Joe, that photo on ‘Off the Grid’ also appears to show the New Law (just north of the Woolworth as Photoplays)and the Public (On the right side of the street on 4th, the future home of CBGB’s).

Joe Vogel
Joe Vogel on February 12, 2012 at 2:29 am

The Majestic Theatre has been demolished. The building, which was on the southwest corner of Second Avenue and First Street, is to be replaced within two years by a twelve-story apartment building. This photo, taken in December, 2011, by Scott Lynch, shows a bulldozer bringing rubble from inside the building to Second Avenue.

This post from the Greenwich Village Society for Historic Preservation’s Off the Grid blog has some information about the building, and a photo from April, 2011. It says that the house was called the Woolworth Theatre when it first opened, and that by 1930 the theater was gone.

An item in the lower left corner of this page of the January 14, 1922, issue of Real Estate Record and Builders' Guide concerns the sale of the theater to the M&S circuit.

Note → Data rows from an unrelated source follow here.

Lemma update_booking_unknown_id_witness :
  update_booking 7 example_data 50 example_store = Ok example_store
  /\ exists st',
       update_booking 2 example_data 50 example_store = Ok st'
       /\ Forall2 (fun old new =>
                     if Booking.id old =? 2
                     then replaced_by example_data 50 old new
                     else new = old)
                  (bookings example_store) (bookings st')
       /\ sqlite_sequence st' = sqlite_sequence example_store
       /\ ical_endpoints st' = ical_endpoints example_store.
Proof.
  split.
  - apply (update_booking_unknown_id_is_silent_noop 7 example_data 50 example_store).
    cbn. intros b [<-|[<-|[]]]; cbn; lia.
  - apply (update_booking_unknown_id_is_silent_noop 2 example_data 50 example_store).
    + exists (example_row 2 "R1" "Annullata" 6 9). cbn. auto.
    + cbn. discriminate.
    + cbn. discriminate.
    + cbn. discriminate.
Defined.

(** ** The forms: the overlap is a notice, not a gate *)

Lemma valid_form_tests (f : form) :
  valid_form f ->
  String.eqb (f_guest_name f) "" = false /\ (f_check_out f <=? f_check_in f) = false.
Proof.
  intros [N D]. split.
  - apply String.eqb_neq. exact N.
  - apply Z.leb_gt. exact D.
Qed.

Lemma insert_form_data (f : form) (now : timestamp) (st : store) :
  insert_booking (form_data f) now st
  = Ok (next_rowid st,
        with_bookings st (bookings st ++ [form_row (next_rowid st) f now])
                      (next_rowid st)).
Proof. reflexivity. Qed.

Lemma update_form_data (sel_id : Z) (f : form) (now : timestamp) (st : store) :
  update_booking sel_id (form_data f) now st
  = Ok (with_bookings st
          (map (fun b => if Booking.id b =? sel_id then edited_row b f now else b)
               (bookings st))
          (sqlite_sequence st)).
Proof.
  unfold update_booking. cbn.
  destruct (existsb _ (bookings st)) eqn:E; [reflexivity|].
  destruct st as [rows sq eps]; cbn in *. unfold with_bookings; cbn. f_equal. f_equal.
  induction rows as [|b rows IH]; [reflexivity|].
  cbn in E. apply orb_false_iff in E. destruct E as [E1 E2].
  cbn. rewrite E1. f_equal. apply IH. exact E2.
Qed.

(** C3. For every form that passes the validation (a guest name, and a
    check-out after the check-in), whatever [has_overlap] answers: the
    form for a new booking appends the booking to the store under the
    next id and ends without an exception; the edit form replaces every
    row with the selected id by the edited row, keeps the others, and
    ends without an exception.  The answer of [has_overlap] decides only
    whether the notice is shown. *)
Theorem overlap_never_blocks_create_or_update
    (f : form) (now : timestamp) (sel_id : Z) (st : store) :
  valid_form f ->
  (db (new_booking_form f now st)
   = with_bookings st (bookings st ++ [form_row (next_rowid st) f now]) (next_rowid st)
   /\ raised (new_booking_form f now st) = None
   /\ shown (new_booking_form f now st)
      = overlap_notice (fst (has_overlap (f_check_in f) (f_check_out f) (f_room f) None st))
                       (snd (has_overlap (f_check_in f) (f_check_out f) (f_room f) None st))
                       (f_status f)
        ++ [st_success (Saved (next_rowid st))])
  /\ (db (edit_form sel_id f now st)
      = with_bookings st
          (map (fun b => if Booking.id b =? sel_id then edited_row b f now else b)
               (bookings st))
          (sqlite_sequence st)
      /\ raised (edit_form sel_id f now st) = None
      /\ shown (edit_form sel_id f now st)
         = overlap_notice
             (fst (has_overlap (f_check_in f) (f_check_out f) (f_room f) (Some sel_id) st))
             (snd (has_overlap (f_check_in f) (f_check_out f) (f_room f) (Some sel_id) st))
             (f_status f)
           ++ [st_success Updated]).
Proof.
  intros V. destruct (valid_form_tests f V) as [N D]. split.
  - unfold new_booking_form. rewrite N, D.
    destruct (has_overlap _ _ _ None st) as [overlap conflicts].
    rewrite insert_form_data. cbn. auto.
  - unfold edit_form. rewrite N, D.
    destruct (has_overlap _ _ _ (Some sel_id) st) as [overlap conflicts].
    rewrite update_form_data. cbn. auto.
Qed.

Lemma overlap_never_blocks_witness :
  fst (has_overlap 4 6 "R1" None example_store) = true
  /\ bookings (db (new_booking_form example_form 50 example_store))
     = bookings example_store ++ [form_row 3 example_form 50]
  /\ bookings (db (edit_form 2 example_form 50 example_store))
     = [example_row 1 "R1" "Confermata" 1 5;
        edited_row (example_row 2 "R1" "Annullata" 6 9) example_form 50].
Proof.
  assert (V : valid_form example_form).
  { split; [discriminate | reflexivity]. }
  pose proof (overlap_never_blocks_create_or_update example_form 50 2 example_store V)
    as [[C _] [E _]].
  split; [reflexivity|]. split.
  - rewrite C. reflexivity.
  - rewrite E. reflexivity.
Defined.

(** ** The feed import *)

Module ICalFacts.
Import ICal.

Lemma already_imported_iff (u : string) (st : store) :
  already_imported u st = true
  <-> exists b, In b (bookings st) /\ has_provenance u b.
Proof.
  unfold already_imported, has_provenance. rewrite existsb_exists.
  split; intros (b & Hb & H); exists b; (split; [exact Hb|]).
  - apply holds_and in H. rewrite !holds_eq_text in H. exact H.
  - apply holds_and. rewrite !holds_eq_text. exact H.
Qed.

Lemma already_imported_false (u : string) (st : store) :
  already_imported u st = false
  <-> forall b, In b (bookings st) -> ~ has_provenance u b.
Proof.
  rewrite <- not_true_iff_false, already_imported_iff. split.
  - intros N b Hb P. apply N. exists b. auto.
  - intros N (b & Hb & P). exact (N b Hb P).
Qed.

Lemma already_imported_grows (u : string) (st st' : store) (new : list Booking.t) :
  bookings st' = bookings st ++ new ->
  already_imported u st = true -> already_imported u st' = true.
Proof.
  intros E. rewrite !already_imported_iff. intros (b & Hb & P).
  exists b. split; [|exact P]. rewrite E. apply in_or_app. left. exact Hb.
Qed.

Lemma dated_dec (ev : Event) :
  {s : Arrow & {e : Arrow | begin ev = Some s /\ end_ ev = Some e}}
  + {begin ev = None \/ end_ ev = None}.
Proof.
  destruct (begin ev) as [s|]; [|right; left; reflexivity].
  destruct (end_ ev) as [e|]; [|right; right; reflexivity].
  left. exists s, e. split; reflexivity.
Qed.

Lemma import_event_undated room now ev acc :
  begin ev = None \/ end_ ev = None -> import_event room now ev acc = acc.
Proof.
  intros H. unfold import_event. destruct acc as [st created].
  destruct H as [H|H]; rewrite H; cbn; [reflexivity|].
  destruct (begin ev); reflexivity.
Qed.

Lemma import_event_known room now ev st created :
  already_imported (event_uid room ev) st = true ->
  import_event room now ev (st, created) = (st, created).
Proof.
  intros H. unfold import_event. rewrite H.
  destruct (begin ev), (end_ ev); reflexivity.
Qed.

Lemma import_event_fresh room now ev st created s e :
  begin ev = Some s -> end_ ev = Some e ->
  already_imported (event_uid room ev) st = false ->
  import_event room now ev (st, created)
  = (with_bookings st
       (bookings st ++
        [imported_row (next_rowid st)
           (parse_guest_from_summary (match name ev with Some n => n | None => "" end))
           room (arrow_date s) (arrow_date e) (event_uid room ev) now])
       (next_rowid st),
     created + 1).
Proof.
  intros B E H. unfold import_event. rewrite B, E, H. reflexivity.
Qed.

Lemma imported_row_from room ev s e lastrowid guest now :
  begin ev = Some s -> end_ ev = Some e ->
  imported_from room ev
    (imported_row lastrowid guest room (arrow_date s) (arrow_date e)
                  (event_uid room ev) now).
Proof.
  intros B E. unfold imported_from, has_provenance. rewrite B, E. cbn.
  repeat split; reflexivity.
Qed.

(** A turn appends at most one row, and counts it. *)
Lemma import_event_appends room now ev st created :
  exists new,
    bookings (fst (import_event room now ev (st, created))) = bookings st ++ new
    /\ snd (import_event room now ev (st, created)) = created + Z.of_nat (List.length new)
    /\ ical_endpoints (fst (import_event room now ev (st, created))) = ical_endpoints st
    /\ Forall (fun b => dated ev
                        /\ already_imported (event_uid room ev) st = false
                        /\ imported_from room ev b) new.
Proof.
  destruct (dated_dec ev) as [(s & e & B & E)|U].
  - destruct (already_imported (event_uid room ev) st) eqn:K.
    + rewrite import_event_known by exact K. exists []. cbn.
      rewrite app_nil_r. repeat split; auto; lia.
    + rewrite (import_event_fresh _ _ _ _ _ s e B E K). eexists [_]. cbn.
      split; [reflexivity|]. split; [lia|]. split; [reflexivity|].
      constructor; [|constructor]. split; [split; congruence|].
      split; [reflexivity|]. apply imported_row_from; assumption.
  - rewrite import_event_undated by exact U. exists []. cbn.
    rewrite app_nil_r. repeat split; auto; lia.
Qed.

That’s most likely when the theater’s name was changed to Majestic.

In its last decades, the building was the site of the Mars Bar, a famous East Village drinking establishment, the impending demise of which occasioned a plethora of posts to the Internet. I’ve read a number of these, and have yet to find one that mentions the theater the building once housed. It’s likely that nobody in the neighborhood now, bohemian or yuppie, remembers a theater that closed over eighty years ago.

I don’t know if the Mars Bar occupied any part of the building which had been part of the theater, or if it was confined to the storefronts along the First Street side. If it did extend into the theater’s space, the space must have been so changed that its former purpose was unrecognizable… or maybe the denizens of the bar were simply too drunk to see what it had been.

CathyAron
CathyAron on December 10, 2008 at 11:41 am

Louis A. Sheinart was my grandfather and I would love to talk to any family members. We do have photos of him.

Judith Thissen
Judith Thissen on May 16, 2008 at 1:03 am

Louis Sheinart also designed the American Movies Theater for Charles Steiner. It seems that he closely collaborated with both Steiner and real estate developer Louis Minsky during the mid 1910s. It may well be that he designed the National Theater on East Houston street, a large 2000-seat Yiddish legitimate playhouse that opened in September 1912 The opening was covered by the New York Times (9/25) but the name of the architect is not mentioned.

Are their any records or photographs in your family?

esheinart
esheinart on May 15, 2008 at 8:35 pm

I just discovered this lovely site. Louis Sheinart, the architect of the Majestic and the New Law Theater, was my great, great (great?) uncle. He also designed the Variety Theater. There are some terrific photographs here. My family knows very little about him, but it is wonderful that his memory is being kept alive through Cinema Treasures. If anyone has more information about Louis Sheinart, it would be greatly appreciated. Thank you. esheinart

Judith Thissen
Judith Thissen on January 28, 2006 at 5:13 am

The Majestic Theater opened in 1914. It was developed by Louis Minsky (the father of the Minsky brothers) and William Rosenberg. Like the New Law Theater at 23-27 Second Avenue (also developed by Rosenberg), it was operated by the M & S chain of Mayer and Schneider. Both movie theaters were designed by Louis Sheinart and located near David Kessler’s Second Avenue Theater, a large ‘legitimate’ Yiddish playhouse which opened in 1911. In the early 1910s, Second Avenue was emerging as the new Yiddish Theater district.

Rollingrck
Rollingrck on September 30, 2005 at 6:16 am

The NYPL offers a view of Second Avenue looking North from East 1 street.
View link

View link

Ken Roe
Ken Roe on September 2, 2005 at 10:28 am

The Majestic Theatre is listed in the American Motion Picture Directory 1914 -1915.

The Film Daily Yearbook;1926 edition gives a seating capacity of 600.